- _Dataset entries_
..........

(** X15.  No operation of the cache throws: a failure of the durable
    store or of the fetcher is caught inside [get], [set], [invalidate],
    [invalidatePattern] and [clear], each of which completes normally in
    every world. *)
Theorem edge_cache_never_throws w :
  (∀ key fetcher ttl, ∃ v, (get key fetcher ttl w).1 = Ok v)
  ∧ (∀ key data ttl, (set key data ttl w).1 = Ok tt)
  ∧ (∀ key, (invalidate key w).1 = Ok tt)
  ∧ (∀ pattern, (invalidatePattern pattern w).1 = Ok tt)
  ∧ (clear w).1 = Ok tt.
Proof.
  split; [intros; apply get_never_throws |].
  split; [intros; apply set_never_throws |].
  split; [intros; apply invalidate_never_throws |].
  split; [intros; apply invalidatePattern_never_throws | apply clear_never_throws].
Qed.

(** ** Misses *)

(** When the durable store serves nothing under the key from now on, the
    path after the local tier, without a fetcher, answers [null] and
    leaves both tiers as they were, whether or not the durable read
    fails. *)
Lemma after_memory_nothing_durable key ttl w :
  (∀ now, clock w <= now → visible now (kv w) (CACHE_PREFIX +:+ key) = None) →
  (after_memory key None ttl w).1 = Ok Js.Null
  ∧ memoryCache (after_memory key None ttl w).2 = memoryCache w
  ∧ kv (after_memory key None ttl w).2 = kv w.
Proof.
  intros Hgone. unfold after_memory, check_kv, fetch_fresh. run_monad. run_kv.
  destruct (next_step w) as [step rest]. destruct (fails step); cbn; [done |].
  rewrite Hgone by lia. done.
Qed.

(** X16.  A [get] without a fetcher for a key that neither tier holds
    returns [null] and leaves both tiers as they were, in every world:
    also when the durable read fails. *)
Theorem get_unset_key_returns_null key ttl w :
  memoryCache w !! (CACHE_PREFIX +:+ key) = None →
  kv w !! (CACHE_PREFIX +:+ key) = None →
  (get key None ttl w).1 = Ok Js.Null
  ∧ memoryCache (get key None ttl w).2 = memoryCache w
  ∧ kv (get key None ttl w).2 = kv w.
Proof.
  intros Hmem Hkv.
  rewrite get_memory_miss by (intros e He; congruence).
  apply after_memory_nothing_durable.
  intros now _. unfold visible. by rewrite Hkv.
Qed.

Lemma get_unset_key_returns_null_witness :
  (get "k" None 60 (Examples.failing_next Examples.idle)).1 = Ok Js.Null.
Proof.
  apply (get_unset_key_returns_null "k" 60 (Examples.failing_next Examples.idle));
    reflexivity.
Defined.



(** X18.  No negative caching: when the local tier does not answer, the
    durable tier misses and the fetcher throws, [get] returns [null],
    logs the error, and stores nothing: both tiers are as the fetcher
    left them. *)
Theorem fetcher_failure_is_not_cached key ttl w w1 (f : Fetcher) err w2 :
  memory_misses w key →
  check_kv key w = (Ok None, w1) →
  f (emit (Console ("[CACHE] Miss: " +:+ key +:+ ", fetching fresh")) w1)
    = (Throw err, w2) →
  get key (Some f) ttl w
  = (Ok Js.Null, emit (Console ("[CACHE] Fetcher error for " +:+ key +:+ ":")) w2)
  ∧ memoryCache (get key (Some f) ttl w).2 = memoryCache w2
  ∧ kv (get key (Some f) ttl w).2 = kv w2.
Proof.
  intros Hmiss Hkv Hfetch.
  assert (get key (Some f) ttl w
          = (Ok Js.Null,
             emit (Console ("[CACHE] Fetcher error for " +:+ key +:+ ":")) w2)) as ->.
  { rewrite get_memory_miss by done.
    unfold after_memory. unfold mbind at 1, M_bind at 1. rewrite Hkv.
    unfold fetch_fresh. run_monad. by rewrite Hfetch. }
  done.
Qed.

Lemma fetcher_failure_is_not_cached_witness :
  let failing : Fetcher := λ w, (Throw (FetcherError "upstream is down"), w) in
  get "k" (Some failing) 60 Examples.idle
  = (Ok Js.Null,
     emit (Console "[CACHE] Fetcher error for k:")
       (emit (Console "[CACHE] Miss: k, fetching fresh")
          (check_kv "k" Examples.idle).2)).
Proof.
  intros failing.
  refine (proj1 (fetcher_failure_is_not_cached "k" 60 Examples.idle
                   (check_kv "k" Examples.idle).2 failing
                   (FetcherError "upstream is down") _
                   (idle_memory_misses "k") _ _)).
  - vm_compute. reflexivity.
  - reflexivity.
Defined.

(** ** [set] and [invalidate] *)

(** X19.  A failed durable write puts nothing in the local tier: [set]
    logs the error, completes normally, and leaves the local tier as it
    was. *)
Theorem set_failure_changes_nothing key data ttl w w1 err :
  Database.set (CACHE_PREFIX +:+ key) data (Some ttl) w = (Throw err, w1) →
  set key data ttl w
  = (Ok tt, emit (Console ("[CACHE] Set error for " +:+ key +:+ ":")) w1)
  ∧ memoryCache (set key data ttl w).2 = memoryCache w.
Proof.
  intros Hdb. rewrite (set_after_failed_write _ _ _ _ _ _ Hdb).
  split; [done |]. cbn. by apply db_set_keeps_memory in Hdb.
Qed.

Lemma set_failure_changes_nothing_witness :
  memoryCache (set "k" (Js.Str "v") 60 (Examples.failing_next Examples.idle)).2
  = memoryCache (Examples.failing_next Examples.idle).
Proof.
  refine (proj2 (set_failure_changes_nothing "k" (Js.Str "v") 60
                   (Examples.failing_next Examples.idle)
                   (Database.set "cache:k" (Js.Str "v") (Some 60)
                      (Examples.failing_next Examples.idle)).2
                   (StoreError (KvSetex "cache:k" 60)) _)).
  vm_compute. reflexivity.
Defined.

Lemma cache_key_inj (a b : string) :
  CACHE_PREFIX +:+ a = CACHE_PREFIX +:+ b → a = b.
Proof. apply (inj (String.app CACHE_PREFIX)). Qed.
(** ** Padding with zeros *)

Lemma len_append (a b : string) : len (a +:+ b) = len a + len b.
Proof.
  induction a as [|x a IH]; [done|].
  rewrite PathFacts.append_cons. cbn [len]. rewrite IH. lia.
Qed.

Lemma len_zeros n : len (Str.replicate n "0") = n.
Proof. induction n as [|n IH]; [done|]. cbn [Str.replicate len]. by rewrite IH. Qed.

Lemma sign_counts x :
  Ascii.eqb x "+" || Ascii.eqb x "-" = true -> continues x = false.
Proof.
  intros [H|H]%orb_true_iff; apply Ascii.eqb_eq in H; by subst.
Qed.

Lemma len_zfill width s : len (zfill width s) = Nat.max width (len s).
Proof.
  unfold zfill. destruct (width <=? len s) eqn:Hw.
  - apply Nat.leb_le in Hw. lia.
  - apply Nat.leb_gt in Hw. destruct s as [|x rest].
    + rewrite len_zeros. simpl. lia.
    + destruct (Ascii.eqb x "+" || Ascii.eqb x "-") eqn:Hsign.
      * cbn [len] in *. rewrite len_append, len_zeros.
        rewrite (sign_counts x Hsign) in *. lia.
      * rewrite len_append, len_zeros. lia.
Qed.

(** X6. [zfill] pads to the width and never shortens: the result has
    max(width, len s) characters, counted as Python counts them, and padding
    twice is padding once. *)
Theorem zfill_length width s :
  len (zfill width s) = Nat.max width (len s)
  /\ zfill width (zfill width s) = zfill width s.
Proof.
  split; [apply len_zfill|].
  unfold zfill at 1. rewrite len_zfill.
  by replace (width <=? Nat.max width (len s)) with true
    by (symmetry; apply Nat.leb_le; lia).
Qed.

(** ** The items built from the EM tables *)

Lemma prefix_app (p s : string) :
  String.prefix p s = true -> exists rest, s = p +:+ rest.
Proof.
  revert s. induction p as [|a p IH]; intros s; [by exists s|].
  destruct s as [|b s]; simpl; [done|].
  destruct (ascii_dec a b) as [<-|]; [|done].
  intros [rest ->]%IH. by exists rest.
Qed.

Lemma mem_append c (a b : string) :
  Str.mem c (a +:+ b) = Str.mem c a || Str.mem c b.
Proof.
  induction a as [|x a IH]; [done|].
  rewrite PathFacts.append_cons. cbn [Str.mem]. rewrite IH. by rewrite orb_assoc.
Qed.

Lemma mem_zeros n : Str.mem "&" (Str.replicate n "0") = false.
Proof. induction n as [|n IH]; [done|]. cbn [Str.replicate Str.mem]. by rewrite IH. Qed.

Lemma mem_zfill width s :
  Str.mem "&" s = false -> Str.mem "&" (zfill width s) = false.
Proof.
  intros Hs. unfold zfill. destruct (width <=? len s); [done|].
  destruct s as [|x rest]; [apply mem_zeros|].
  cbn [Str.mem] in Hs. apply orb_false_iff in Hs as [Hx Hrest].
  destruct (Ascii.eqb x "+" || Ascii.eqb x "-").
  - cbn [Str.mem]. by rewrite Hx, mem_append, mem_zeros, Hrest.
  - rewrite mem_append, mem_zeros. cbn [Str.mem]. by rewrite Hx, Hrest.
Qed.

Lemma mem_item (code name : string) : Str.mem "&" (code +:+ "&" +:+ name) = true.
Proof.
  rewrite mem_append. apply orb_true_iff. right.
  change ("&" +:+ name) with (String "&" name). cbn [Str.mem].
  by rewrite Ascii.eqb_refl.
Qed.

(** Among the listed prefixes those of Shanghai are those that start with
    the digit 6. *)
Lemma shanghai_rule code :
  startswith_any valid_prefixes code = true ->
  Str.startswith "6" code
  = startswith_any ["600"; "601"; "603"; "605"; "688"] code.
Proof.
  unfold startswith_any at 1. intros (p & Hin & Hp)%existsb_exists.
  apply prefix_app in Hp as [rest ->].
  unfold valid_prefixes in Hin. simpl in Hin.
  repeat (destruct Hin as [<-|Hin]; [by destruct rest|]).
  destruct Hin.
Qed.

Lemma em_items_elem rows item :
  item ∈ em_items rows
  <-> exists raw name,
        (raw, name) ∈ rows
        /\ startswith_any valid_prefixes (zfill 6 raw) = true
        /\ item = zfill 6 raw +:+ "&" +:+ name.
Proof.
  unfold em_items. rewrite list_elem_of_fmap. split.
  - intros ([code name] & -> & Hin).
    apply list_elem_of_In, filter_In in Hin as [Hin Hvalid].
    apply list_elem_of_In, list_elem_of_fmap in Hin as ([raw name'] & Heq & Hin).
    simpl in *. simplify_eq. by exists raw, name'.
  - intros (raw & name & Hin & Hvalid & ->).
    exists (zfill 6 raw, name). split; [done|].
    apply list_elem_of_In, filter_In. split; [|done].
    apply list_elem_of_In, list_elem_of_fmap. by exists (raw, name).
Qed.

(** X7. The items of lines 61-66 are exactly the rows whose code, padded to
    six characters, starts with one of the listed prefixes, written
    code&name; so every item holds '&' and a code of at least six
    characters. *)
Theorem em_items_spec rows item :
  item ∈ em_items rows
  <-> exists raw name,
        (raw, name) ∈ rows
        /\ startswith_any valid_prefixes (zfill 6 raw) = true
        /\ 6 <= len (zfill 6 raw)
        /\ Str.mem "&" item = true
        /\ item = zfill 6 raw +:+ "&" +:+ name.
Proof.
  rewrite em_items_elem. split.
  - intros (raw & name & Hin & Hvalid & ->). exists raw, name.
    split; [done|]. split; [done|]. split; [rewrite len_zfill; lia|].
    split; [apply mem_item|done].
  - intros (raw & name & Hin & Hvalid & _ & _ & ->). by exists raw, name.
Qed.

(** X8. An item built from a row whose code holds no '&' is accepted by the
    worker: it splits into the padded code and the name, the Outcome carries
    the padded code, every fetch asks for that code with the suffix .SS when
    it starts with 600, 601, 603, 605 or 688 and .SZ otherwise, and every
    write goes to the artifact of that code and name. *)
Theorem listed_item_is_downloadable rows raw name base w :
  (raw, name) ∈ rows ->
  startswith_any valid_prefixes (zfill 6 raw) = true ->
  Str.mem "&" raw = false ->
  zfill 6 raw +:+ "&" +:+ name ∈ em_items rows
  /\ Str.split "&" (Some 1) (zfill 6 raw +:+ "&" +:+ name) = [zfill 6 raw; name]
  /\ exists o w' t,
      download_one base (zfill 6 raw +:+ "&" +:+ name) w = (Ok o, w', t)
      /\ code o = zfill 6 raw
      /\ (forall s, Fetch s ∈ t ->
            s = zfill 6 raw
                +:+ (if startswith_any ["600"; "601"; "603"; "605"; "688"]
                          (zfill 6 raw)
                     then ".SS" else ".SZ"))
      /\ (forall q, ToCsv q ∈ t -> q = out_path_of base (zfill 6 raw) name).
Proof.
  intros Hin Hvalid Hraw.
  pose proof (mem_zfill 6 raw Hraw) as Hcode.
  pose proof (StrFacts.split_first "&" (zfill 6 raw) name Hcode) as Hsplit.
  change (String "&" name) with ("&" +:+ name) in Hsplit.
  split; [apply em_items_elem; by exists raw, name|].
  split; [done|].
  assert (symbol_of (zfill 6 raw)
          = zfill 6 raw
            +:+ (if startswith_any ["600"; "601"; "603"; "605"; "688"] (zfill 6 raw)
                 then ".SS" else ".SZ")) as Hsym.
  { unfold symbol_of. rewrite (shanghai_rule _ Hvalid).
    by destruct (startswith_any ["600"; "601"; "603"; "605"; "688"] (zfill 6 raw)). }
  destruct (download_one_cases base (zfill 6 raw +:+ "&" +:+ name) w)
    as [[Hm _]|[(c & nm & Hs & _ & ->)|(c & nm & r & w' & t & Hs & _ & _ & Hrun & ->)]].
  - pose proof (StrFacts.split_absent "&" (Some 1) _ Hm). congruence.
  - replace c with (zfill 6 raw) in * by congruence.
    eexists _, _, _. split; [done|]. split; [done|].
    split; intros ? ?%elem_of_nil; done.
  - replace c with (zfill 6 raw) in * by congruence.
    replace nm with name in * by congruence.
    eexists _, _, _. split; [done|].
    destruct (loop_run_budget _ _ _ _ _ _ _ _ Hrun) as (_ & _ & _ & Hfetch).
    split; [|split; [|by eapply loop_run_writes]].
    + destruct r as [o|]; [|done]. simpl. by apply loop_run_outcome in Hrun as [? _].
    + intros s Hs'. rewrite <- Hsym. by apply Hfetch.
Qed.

..........

Read through the records above and copy the lines that contain "induction".

- _Solved exercise_
  induction a as [|x a IH]; [done|].
Proof. induction n as [|n IH]; [done|]. cbn [Str.replicate len]. by rewrite IH. Qed.
  revert s. induction p as [|a p IH]; intros s; [by exists s|].
  induction a as [|x a IH]; [done|].
Proof. induction n as [|n IH]; [done|]. cbn [Str.replicate Str.mem]. by rewrite IH. Qed.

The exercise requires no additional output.